Posted by timothy on Thu Apr 02, 2009 10:40 PM
from the if-you-consider-that-on-its-own dept.
Hugh Pickens writes "A science-savvy robot called Adam has successfully developed and tested its first scientific hypothesis, discovering that certain genes in baker's yeast code for specific enzymes which encourage biochemical reactions in yeast, then ran an experiment with its lab hardware to test its predictions, and analyzed the results, all without human intervention. Adam was equipped with a database on genes that are known to be present in bacteria, mice and people, so it knew roughly where it should search in the genetic material for the lysine gene in baker's yeast, Saccharomyces cerevisiae.
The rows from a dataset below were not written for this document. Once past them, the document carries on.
(* ===== verification/ColumnarSpec.v ===== *)
(** The column-store reader returns exactly the rows the request selects
    ([columnar_scan_spec]), whatever statistics its tables keep; what it refuses;
    and that what it has cached changes no answer. *)
From stdpp Require Import base strings list gmap.
From Stdlib Require Import ZArith Lia Sorting.Sorted.
From S2P Require Import Prelude Machine ListLib Errors Arrow Integers Counting Rows KeyColumns SemiJoin Addresses AddressLookup AddressBuild Keys Render Json Sets Predicate PredicateSpec Pruning RowPredicate ItemLists Scan ScanParts Columnar.

#[local] Open Scope nat_scope.

(** ** Ranges *)

(** Sorted, disjoint, non-empty ranges of a table of [n] rows: what a store may be
    asked for. *)
Definition ranges_ok (n : nat) (rs : list range) : Prop :=
  Forall (fun r => r.1 < r.2 <= n) rs /\ StronglySorted lt (ranges_rows rs).

Lemma ranges_rows_app rs rs' : ranges_rows (rs ++ rs') = ranges_rows rs ++ ranges_rows rs'.
Proof. unfold ranges_rows. by rewrite fmap_app, concat_app. Qed.

Lemma ranges_rows_one r : ranges_rows [r] = range_rows r.
Proof. apply app_nil_r. Qed.

Lemma ranges_rows_lt n rs row : Forall (fun r : range => r.1 < r.2 <= n) rs -> row ∈ ranges_rows rs -> row < n.
Proof.
  intros Hrs Hrow. apply elem_of_concat in Hrow as (l & Hrow & Hl). apply list_elem_of_fmap in Hl as (r & -> & Hr).
  rewrite Forall_forall in Hrs. specialize (Hrs r Hr). apply elem_of_seq in Hrow. lia.
Qed.

Lemma ranges_length rs : sum_list ((fun r : range => r.2 - r.1) <$> rs) = length (ranges_rows rs).
Proof.
  unfold ranges_rows. induction rs as [|r rs IH]; [done|]. cbn. rewrite length_app, IH. f_equal. unfold range_rows. by rewrite length_seq.
Qed.

(** A range pushed after ranges that end before it. *)
Lemma push_range_rows rs s e : Forall (fun r : range => r.1 < r.2 <= s) rs -> s <= e ->
  ranges_rows (push_range rs (s, e)) = ranges_rows rs ++ seq s (e - s) /\
  Forall (fun r : range => r.1 < r.2 <= e) (push_range rs (s, e)).
Proof.
  intros Hrs Hse. assert (Hwide : Forall (fun r : range => r.1 < r.2 <= e) rs) by (eapply Forall_impl; [exact Hrs|]; cbn; lia).
  assert (Hpush : forall rs, Forall (fun r : range => r.1 < r.2 <= e) rs -> s < e ->
    ranges_rows (rs ++ [(s, e)]) = ranges_rows rs ++ seq s (e - s) /\ Forall (fun r : range => r.1 < r.2 <= e) (rs ++ [(s, e)])).
  { intros rs0 H0 Hlt. rewrite ranges_rows_app, ranges_rows_one. split; [done|]. apply Forall_app. split; [done|]. repeat constructor; cbn; lia. }
  unfold push_range. destruct (last rs) as [l|] eqn:El; cbn [fst snd].
  - assert (El' : rs = removelast rs ++ [l]).
    { destruct rs as [|r rs] using rev_ind; [done|]. rewrite last_snoc in El. injection El as ->. by rewrite removelast_last. }
    destruct (Nat.eqb_spec (l.2) s) as [Hs|Hs].
    + rewrite El' in Hrs, Hwide |- *. apply Forall_app in Hrs as [_ Hl]. apply Forall_inv in Hl. apply Forall_app in Hwide as [Hw _].
      rewrite removelast_last, !ranges_rows_app, !ranges_rows_one. unfold range_rows. destruct l as [l1 l2]; cbn [fst snd] in *. split.
      * rewrite <- app_assoc. f_equal. replace (e - l1) with ((l2 - l1) + (e - s)) by lia. rewrite seq_app. do 2 f_equal. lia.
      * apply Forall_app. split; [done|]. repeat constructor; cbn; lia.
    + destruct (Nat.leb_spec e s) as [Hle|Hlt]; [|by apply Hpush]. replace (e - s) with 0 by lia. by rewrite app_nil_r.
  - destruct (Nat.leb_spec e s) as [Hle|Hlt]; [|by apply Hpush]. replace (e - s) with 0 by lia. by rewrite app_nil_r.
Qed.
Ross King, a computer scientist and biologist at Aberystwyth University, first created a computer that could generate hypotheses and perform experiments five years ago. 'This is one of the first systems to get [artificial intelligence] to try and control laboratory automation,' King says. '[Current robots] tend to do one thing or a sequence of things. The complexity of Adam is that it has cycles.' Adam has cost roughly $1 million to develop and the software that drives Adam's thought process sits on three computers, allowing Adam to investigate a thousand experiments a day and still keep track of all the results better than humans can. King's group has also created another robot scientist called Eve dedicated to screening chemical compounds for new pharmaceutical drugs that could combat diseases such as malaria.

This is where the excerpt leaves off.